The 2009 GMC Canyon 2WD is GMC's midsize pickup. It was originally released in the 2004 model year as a replacement for the Sonoma. First cousin to the Chevrolet Colorado and competitor to the Dodge Dakota, Ford Ranger and Toyota Tacoma, it was developed in cooperation with Isuzu and in 2005 Isuzu began selling a version called the i-Series. Canyon was due a major facelift for 2009 but, for some reason, that plan was scrapped and there are no major changes to the looks of the new model.
The Canyon comes with three engine choices. There is a 2.9 liter 185 horsepower I4 and, new for this year, a 300 horsepower 5.3 liter V8. The middle engine is the rather unusual 3.7 liter 242 horsepower I5. All three come with a four-speed automatic transmission but, on the I4 engine, only, you can also get a five-speed manual. The V8 is not available in the regular cab and the I4 is not available in the crew cab.
Fuel efficiency depends on the engine, of course. The I4 gives eighteen miles per gallon in the city and twenty-four miles per gallon on the highway, which is quite respectable for the size of vehicle it is pulling. Even more impressive is the I5, which delivers 30% more horsepower for only one less mile per gallon, highway or city. The V8 numbers are fifteen miles per gallon city and twenty-one miles per gallon highway, also not terrible.
The Canyon comes in regular, extended and crew cab. They claim seating for three, five and six respectively, but don't do it if you don't have to. For comfortable riding, two adults in the regular and extended cab and four adults in the crew cab makes more sense. Children, of course, could take up some of the additional seating space in comfort.

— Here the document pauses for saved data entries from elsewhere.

(** The check of the order of projects does not depend on the other layers. *)
Lemma verify_layers_eq ls : ∀ index found previous,
  verify_layers index found previous ls =
    match projects_ok previous (projects ls) with Ok _ => Ok (last_user index found ls) | Err e => Err e end.
Proof.
  induction ls as [|l ls IH]; intros index found previous; [done|]. cbn [verify_layers projects omap list_omap last_user].
  destruct (name l) as [| | | |f| | |] eqn:E; cbn [is_user]; try apply IH. cbn [projects_ok].
  destruct previous as [previous|]; [|apply IH]. destruct (parent previous); [|done]. destruct (_ || _); [done|apply IH].
Qed.

Lemma last_user_index_eq ls : last_user_index ls = last_user 0 None ls.
Proof.
  unfold last_user_index.
  assert (∀ index found, last_user index found ls =
    match snd <$> last (List.filter (λ '(l, _), is_user (name l)) (zip ls (seq index (length ls)))) with
    | Some n => Some n | None => found end) as ->; [|by destruct (snd <$> _)].
  induction ls as [|l ls IH]; intros index found; [done|]. cbn [last_user zip zip_with length seq List.filter].
  rewrite IH. destruct (is_user (name l)); [|done].
  destruct (List.filter _ _) as [|x xs]; [done|]. simpl. by destruct (last (x :: xs)) eqn:El; [|apply last_None in El].
Qed.

Lemma new_iff ls st : new ls = Ok st ↔
  is_sorted (name <$> ls) = true ∧ projects_ok None (projects ls) = Ok () ∧
  st = {| layers := ls; user_layer_index := last_user_index ls |}.
Proof.
  unfold new, verify_layer_ordering. rewrite verify_layers_eq, last_user_index_eq.
  destruct (is_sorted _); simpl; [|naive_solver]. destruct (projects_ok _ _) as [[]|]; simpl; naive_solver.
Qed.


Notation below := (λ a b, precedence (name a) ≤ precedence (name b))%Z.

Lemma ordered_iff ls : is_sorted (name <$> ls) = true ↔ StronglySorted below ls.
Proof.
  induction ls as [|a [|b ls] IH]; [by split; [constructor|]|by split; [repeat constructor|]|].
  rewrite StronglySorted_cons, <-IH. change (is_sorted (name <$> a :: b :: ls)) with
    ((precedence (name a) <=? precedence (name b))%Z && is_sorted (name <$> b :: ls)).
  rewrite andb_true_iff, Z.leb_le. split; [|intros [Hall ?]; split; [by inversion Hall|done]].
  intros [Hab Hs]. split; [|done]. apply IH, StronglySorted_cons in Hs as [Hb _]. constructor; [done|].
  eapply Forall_impl; [exact Hb|]. intros c. simpl. lia.
Qed.

(** Inserting and removing, entry by entry. *)
Lemma insert_layer_cons l x ls : insert_layer l (x :: ls) =
  if bool_decide (precedence (name l) < precedence (name x))%Z then l :: x :: ls else x :: insert_layer l ls.
Proof.
  unfold insert_layer, position. cbn [list_find]. destruct (decide (precedence (name l) < precedence (name x))%Z) as [Hlt|Hlt].
  - rewrite !(bool_decide_eq_true_2 _ Hlt). by case_decide.
  - rewrite !(bool_decide_eq_false_2 _ Hlt). case_decide; [done|]. by destruct (list_find _ ls) as [[n y]|].
Qed.

Lemma remove_first_cons f x ls : remove_first f (x :: ls) = if f x then ls else x :: remove_first f ls.
Proof.
  unfold remove_first, position. cbn [list_find]. destruct (f x) eqn:E; case_decide as Hd; try done.
  by destruct (list_find _ ls) as [[n y]|].
Qed.

Lemma insert_layer_elem l ls x : x ∈ insert_layer l ls → x = l ∨ x ∈ ls.
Proof.
  induction ls as [|y ls IH]; [by intros ->%list_elem_of_singleton; left|]. rewrite insert_layer_cons. case_bool_decide; set_solver.
Qed.

Lemma insert_layer_sorted l ls : StronglySorted below ls → StronglySorted below (insert_layer l ls).
Proof.
  induction ls as [|x ls IH]; [by repeat constructor|]. rewrite insert_layer_cons. intros [Hx Hs]%StronglySorted_cons.
  case_bool_decide as Hlt; rewrite !StronglySorted_cons.
  - split_and!; [|done..]. constructor; [simpl; lia|]. eapply Forall_impl; [exact Hx|]. simpl. lia.
  - split; [|by apply IH]. apply Forall_forall. intros y [->|Hy]%insert_layer_elem; [lia|]. by eapply Forall_forall in Hx.
Qed.

Lemma remove_first_elem f ls x : x ∈ remove_first f ls → x ∈ ls.
Proof. induction ls as [|y ls IH]; [done|]. rewrite remove_first_cons. destruct (f y); set_solver. Qed.

Lemma remove_first_sorted f ls : StronglySorted below ls → StronglySorted below (remove_first f ls).
Proof.
  induction ls as [|x ls IH]; [done|]. rewrite remove_first_cons. intros [Hx Hs]%StronglySorted_cons. destruct (f x); [done|].
  rewrite StronglySorted_cons. split; [|by apply IH]. apply Forall_forall. intros y Hy%remove_first_elem. by eapply Forall_forall in Hx.
Qed.

(** A filter that drops the layer does not see it come or go. *)
Lemma insert_layer_filter (f : ConfigLayerEntry → bool) l ls : f l = false → List.filter f (insert_layer l ls) = List.filter f ls.
Proof.
  intros Hl. induction ls as [|x ls IH]; [simpl; by rewrite Hl|]. rewrite insert_layer_cons.
  case_bool_decide; simpl; rewrite ?Hl; [done|]. destruct (f x); by rewrite IH.
Qed.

The regular and extended cabs come with a six-foot bed, while the crew cab comes with a five-foot bed to compensate for extra cab length. With its best configuration, the Canyon can tow up to six thousand pounds.
The NHTSA crash test ratings could be better. Canyon gets a four-star rating everywhere on the regular and extended cabs. The crew cab improves that to a five-star rating on frontal and rear passenger side impacts. This compares with solid five-star ratings for both the Dodge Dakota and the Toyota Tacoma.
The Canyon comes in three trims: SL, SLE and SLT. Prices and goodies go up with each level, of course, but suffice to say that you can get all the nice stuff you want on the Canyon. Coming in at just $15,570 base price, the Canyon is without doubt a bargain for a light truck and probably worth considering.